Local AIDS workers, activists to protest controversial group’s lucrative medical marijuana club

The Associated Press
Saturday September 23, 2000

SAN FRANCISCO – Tired of years of taunts and disruptions, local AIDS professionals and activists announced they’ve decided to fight back against the activities of a radical AIDS group by boycotting its $1.6 million-a-year pot club. 

The San Francisco chapter of the AIDS Coalition to Unleash Power is know for its confrontational behavior and its claims that HIV does not cause AIDS, that those who think so are out to demonize gay sex, and that AIDS drugs are poison. 

The city’s director of public health and the AIDS group Project Inform also are pursuing criminal charges against ACT UP/SF members for allegedly raucous behavior at two public meetings. 

The groups proclaimed their intentions at a Thursday news conference and in full-page ads in two gay publications. 

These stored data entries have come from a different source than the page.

(* ===== verification/RoomE2E.v ===== *)
(** * RoomE2E: what the author of an epoch and the members agree on *)
From stdpp Require Import sorting.
From S2P Require Import Prelude StateLogic Errors Internal Header Kid PeerMap WebCrypto Toy Crypto.
From S2P Require Import SFrame Fips Sas Room RoomLogic.
#[local] Open Scope Z_scope.

Section Lemmas.
Context `{WebCryptoLaws}.
Implicit Types (w : RoomWorld) (r : RoomRatchet).

Lemma assoc_lookup_Some_elem (k : string) (m : list (string * Z)) :
  k ∈ m.*1 -> exists v, assoc_lookup k m = Some v /\ v ∈ m.*2.
Proof.
  induction m as [|[k' v'] m IH]; csimpl; [set_solver|]. intros Hk.
  destruct (decide (k = k')) as [->|]; [exists v'; set_solver|].
  destruct IH as (v & Hv & Hin); [set_solver|]. exists v. set_solver.
Qed.

Lemma indices_keys (m : list (string * jsnum)) : (indices m).*1 = m.*1.
Proof. unfold indices. rewrite <- list_fmap_compose. by apply list_fmap_ext. Qed.

(** A successful installation gives the node its own key. *)
Lemma own_key w ck v m idx keys :
  assoc_lookup (self w) (indices m) = Some idx ->
  deriveEpochKeyTable ck v (indices m) (suite (room w)) (kidCodec (room w)) = Ok keys ->
  exists k, keys !! idx = Some k /\ key_wf (kidCodec (room w)) (suite (room w)) v idx k.
Proof.
  intros Hidx [Hdom Hkeys]%deriveEpochKeyTable_lookup.
  assert (idx ∈ (indices m).*2) as Hin.
  { apply assoc_lookup_elem, (list_elem_of_fmap_2 snd) in Hidx. exact Hidx. }
  apply Hdom in Hin as [k Hk]. exists k. split; [done|].
  apply Hkeys in Hk. by apply deriveSenderKeys_wf in Hk as [Hwf _].
Qed.

(** The author's own world after [startNewEpoch]. *)
Lemma author_state ms version via w out w' :
  (forall b, via = Some b -> (b < length (heap w))%nat) ->
  startNewEpoch ms version via w = (Ok out, w') ->
  exists ck idx keys ckb,
    assoc_lookup (self w) (indices (next_map ms w)) = Some idx /\
    deriveEpochKeyTable ckb (next_version version w) (indices (next_map ms w))
      (suite (room w)) (kidCodec (room w)) = Ok keys /\
    epochs (room w') !! next_version version w =
      Some (mkEpochState (next_version version w) ck (next_map ms w) idx keys) /\
    contents ck w' = ckb /\ self w' = self w /\
    currentEpoch (room w') = Z.max (currentEpoch (room w)) (next_version version w) /\
    forall ann, ann ∈ out -> exists peer cache secret iv dh data,
      peer ∈ ms /\ peerId peer <> self w /\
      wrapChainKeyForPeer cache secret iv (self w) peer ckb (next_version version w)
        (next_map ms w) = Ok (ann, dh) /\
      computeSas dh = Ok data /\
      (NoDup (peerId <$> ms) ->
       sasState (room w') !! peerId peer = Some (mkPeerSas (next_version version w) data false)).
Proof.
  intros Hvia (ck & w1 & idx & keys & Hck & Hidx & Hkeys & Ha)%startNewEpoch_inv.
  pose proof (key_chosen_bound _ _ _ _ Hck Hvia) as Hb.
  destruct (key_chosen_ledger _ _ _ _ Hck) as (Hr & _ & _).
  set (v := next_version version w) in *. set (m := next_map ms w) in *.
  set (w2 := with_epoch v _ w1) in *.
  destruct (with_epoch_const v (mkEpochState v ck m idx keys) w1) as (Hid & _). fold w2 in Hid.
  assert (heap w2 = heap w1) as Hh2 by apply with_epoch_heap.
  pose proof (announce_ledger ms ck v m w2) as [Hl Hext]. rewrite Ha in Hl, Hext. cbn [snd] in Hl, Hext.
  assert (contents ck w2 = contents ck w1) as Hc2 by (unfold contents; by rewrite Hh2).
  assert (contents ck w' = contents ck w1) as Hc
    by (rewrite (heap_ext_contents _ _ _ Hext) by (by rewrite Hh2); exact Hc2).
  apply announce_inv in Ha as [Hf _]; [|by rewrite Hh2].
  injection Hl as Eid Esu Eco Epe Eep Ecu Eti Ecl Erng.
  exists ck, idx, keys, (contents ck w1). split_and!; [done|done| |done| | |].
  - rewrite Eep. unfold w2. rewrite with_epoch_epochs. apply lookup_insert_eq.
  - by rewrite Eid, Hid, Hr.
  - rewrite Ecu. unfold w2. by rewrite with_epoch_current, Hr.
  - intros ann Hin. rewrite Forall_forall in Hf.
    destruct (Hf _ Hin) as (peer & cache & s & iv & dh & data & H1 & H2 & H3 & H4 & H5).
    rewrite Hid, Hr in H2. rewrite Hid, Hr, Hc2 in H3. exists peer, cache, s, iv, dh, data.
    change (self (with_peers _ w)) with (self w) in *. by split_and!.
Qed.

End Lemmas.

(** ** Properties *)

(** C11. Key agreement. When the author of an epoch starts it, the announcement made for a member,
    consumed by the holder of that member's X25519 secret, installs the same chain key and the
    same table of sender keys for the same version, and gives both of them the same SAS for each
    other; and a frame sealed with the author's sending key then opens at the member. This holds
    for the author and any re-wrapping node, whichever X25519 backends they use. *)
Theorem epoch_agreement `{WebCryptoLaws} (wa wa' wb : RoomWorld) (members : list PeerIdentity)
    (version : option Z) (via : option buffer) (anns : list EpochAnnouncement)
    (ann : EpochAnnouncement)
    (Hs : startNewEpoch members version via wa = (Ok anns, wa'))
    (Hvia : forall b, via = Some b -> (b < length (heap wa))%nat)
    (Hnd : NoDup (self wa :: (peerId <$> members)))
    (Hp : "__proto__"%string ∉ self wa :: (peerId <$> members))
    (Hann : ann ∈ anns)
    (Hme : mkPeerIdentity (self wb) (noble_public (id_privateKey (identity (room wb)))) ∈ members)
    (Hto : forPeer ann = self wb)
    (Hsuite : suite (room wb) = suite (room wa)) (Hcodec : kidCodec (room wb) = kidCodec (room wa)) :
  let v := next_version version wa in
  exists wb' sa sb sas, consumeEpochAnnouncement ann wb = (Ok tt, wb') /\
    epochs (room wa') !! v = Some sa /\ epochs (room wb') !! v = Some sb /\
    contents (es_chainKey sb) wb' = contents (es_chainKey sa) wa' /\ es_keys sb = es_keys sa /\
    getSas (room wa') (self wb) = Some sas /\ getSas (room wb') (self wa) = Some sas /\
    (currentEpoch (room wa) < v -> KidCodecLaws (kidCodec (room wa)) ->
     exists k, advanceSending (room wa') = Ok k /\
       forall pt ctr p form frame, sframeEncrypt pt k ctr p form = Ok frame ->
         sframeDecrypt frame
           (fun lk => sframe_key <$> getReceivingKey (room wb') (lk_epoch lk) (lk_peerIndex lk))
           (mkMeta (Some (kidCodec (room wb))) p (Some form)) = Ok pt).
Proof.
  intros v. destruct (author_state _ _ _ _ _ _ Hvia Hs)
    as (ck & idx & keys & ckb & Hidx & Hkeys & Hsa & Hc & _ & Hcur & Hanns).
  destruct (Hanns _ Hann) as (peer & cache & s & iv & dh & data & Hin & Hne & Hwrap & Hdata & Hsas).
  destruct (wrap_fields _ _ _ _ _ _ _ _ _ _ Hwrap) as (Hv & Hfrom & Hfor & Hm).
  pose proof Hnd as Hnd'. apply NoDup_cons in Hnd' as [Hself Hids].
  assert (peer = mkPeerIdentity (self wb) (noble_public (id_privateKey (identity (room wb))))) as ->.
  { apply (NoDup_fmap_inj_in peerId members); [done|done|done|]. by rewrite <- Hfor, Hto. }
  cbn [peerId] in *.
  edestruct (wrap_opens cache (webCryptoX25519 wb)) as (Hdh & key & Hk & Hu); [|exact Hwrap|];
    [reflexivity|].
  assert (self wb ∈ (peerIndexMap ann).*1) as Hinm.
  { rewrite Hm. unfold next_map. rewrite (buildPeerIndexMap_keys _ Hnd Hp).
    apply elem_of_cons. right. apply list_elem_of_fmap. by eexists; split; [|exact Hin]. }
  destruct (assoc_lookup_Some_elem (self wb) (indices (peerIndexMap ann))) as (idxb & Hidxb & _);
    [by rewrite indices_keys|].
  destruct (consume_ok ann wb dh key ckb idxb keys data) as (b & wb' & Hcons & Hl & Hb & Hcb & Hsb);
    [done| |done|done|by rewrite Hv|done|done|by rewrite Hv, Hm, Hsuite, Hcodec|done|].
  { rewrite Hm. by apply buildPeerIndexMap_valid. }
  rewrite Hv, Hm, Hfrom in *. injection Hl as _ _ _ _ Eep _ _ _ _.
  rewrite with_epoch_epochs in Eep.
  exists wb', (mkEpochState v ck (next_map members wa) idx keys),
    (mkEpochState v b (next_map members wa) idxb keys), data. cbn [es_chainKey es_keys].
  assert (epochs (room wb') !! v = Some (mkEpochState v b (next_map members wa) idxb keys)) as Hvb
    by (rewrite Eep; apply lookup_insert_eq).
  split_and!; [done|done|done|congruence|done| | |].
  - unfold getSas. by rewrite (Hsas Hids).
  - unfold getSas. rewrite Hsb, lookup_insert_eq. done.
  - intros Hlt HL. destruct (own_key wa _ v _ _ _ Hidx Hkeys) as (k & Ek & Hwf). exists k. split.
    + unfold advanceSending. rewrite Hcur, Z.max_r by (unfold v in Hlt; lia).
      rewrite Hsa. cbn. by rewrite Ek.
    + intros pt ctr p form frame Hf. rewrite Hcodec.
      eapply sframe_open; [exact Hf|by apply codec_roundtrip, Hwf|].
      unfold getReceivingKey. cbn. rewrite Hvb. cbn. by rewrite Ek.
Qed.

(** A room of two: the world of a node that has just constructed its ratchet. *)
Definition demo_secret (seed : Z) : bytes := demo_bytes 32 seed.
Definition demo_node (id : string) (seed : Z) (peers : list PeerIdentity) : RoomWorld (H := toy) :=
  {| room := {| identity := newIdentity (demo_secret seed) id; suite := AES_128_GCM_SHA256;
                kidCodec := FIXED_KID_CODEC; peers := peers_of peers; epochs := ∅;
                currentEpoch := -1; sasState := ∅; sasReadyCallbacks := [] |};
     heap := []; timers := []; room_clock := 0;
     rng := fun i n => demo_bytes n (Z.of_nat i + 20); draws := 0; webCryptoX25519 := None;
     notified := [] |}.

Definition demo_peer (id : string) (seed : Z) : PeerIdentity :=
  mkPeerIdentity id (noble_public (WebCrypto := toy) (demo_secret seed)).

Definition demo_alice : RoomWorld (H := toy) := demo_node "alice" 3 [demo_peer "bob" 4].
Definition demo_bob : RoomWorld (H := toy) := demo_node "bob" 4 [demo_peer "alice" 3].

Lemma epoch_agreement_witness :
  match startNewEpoch [demo_peer "bob" 4] None None demo_alice with
  | (Ok [ann], alice) =>
      exists bob sas, consumeEpochAnnouncement ann demo_bob = (Ok tt, bob) /\
        getSas (room alice) "bob" = Some sas /\ getSas (room bob) "alice" = Some sas
  | _ => False
  end.
Proof.
  destruct (startNewEpoch [demo_peer "bob" 4] None None demo_alice) as [r alice] eqn:E.
  assert (match r with Ok [ann] => forPeer ann = "bob"%string | _ => False end) as Hr
    by (change r with (r, alice).1; rewrite <- E; vm_compute; reflexivity).
  destruct r as [[|ann [|]]|]; [destruct Hr| |destruct Hr|destruct Hr].
  destruct (epoch_agreement demo_alice alice demo_bob [demo_peer "bob" 4] None None [ann] ann E)
    as (bob & sa & sb & sas & H1 & _ & _ & _ & _ & H2 & H3 & _);
    [done|apply (bool_decide_unpack _); vm_compute; exact I
    |apply (bool_decide_unpack _); vm_compute; exact I
    |apply elem_of_cons; by left|apply elem_of_cons; by left|done|done|done|].
  exists bob, sas. exact (conj H1 (conj H2 H3)).
Defined.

ACT UP/SF’s recent announcement that “AIDS is over” has public health officials worried because new HIV infections among young gay men appear on the rise. 

ACT UP/SF members acknowledge their confrontational behavior, but say they are welcomed in the community. 

Fighting the group will be an uphill battle, opponents say. The district attorney’s office filed misdemeanor battery charges against ACT UP/SF members, but District Attorney Terence Hallinan has made it clear he supports the city’s pot clubs and isn’t planning a crackdown. 

The medical marijuana outlet run by ACT UP/SF has become a $100,000 a month business, with the profits going to finance the group’s political activities.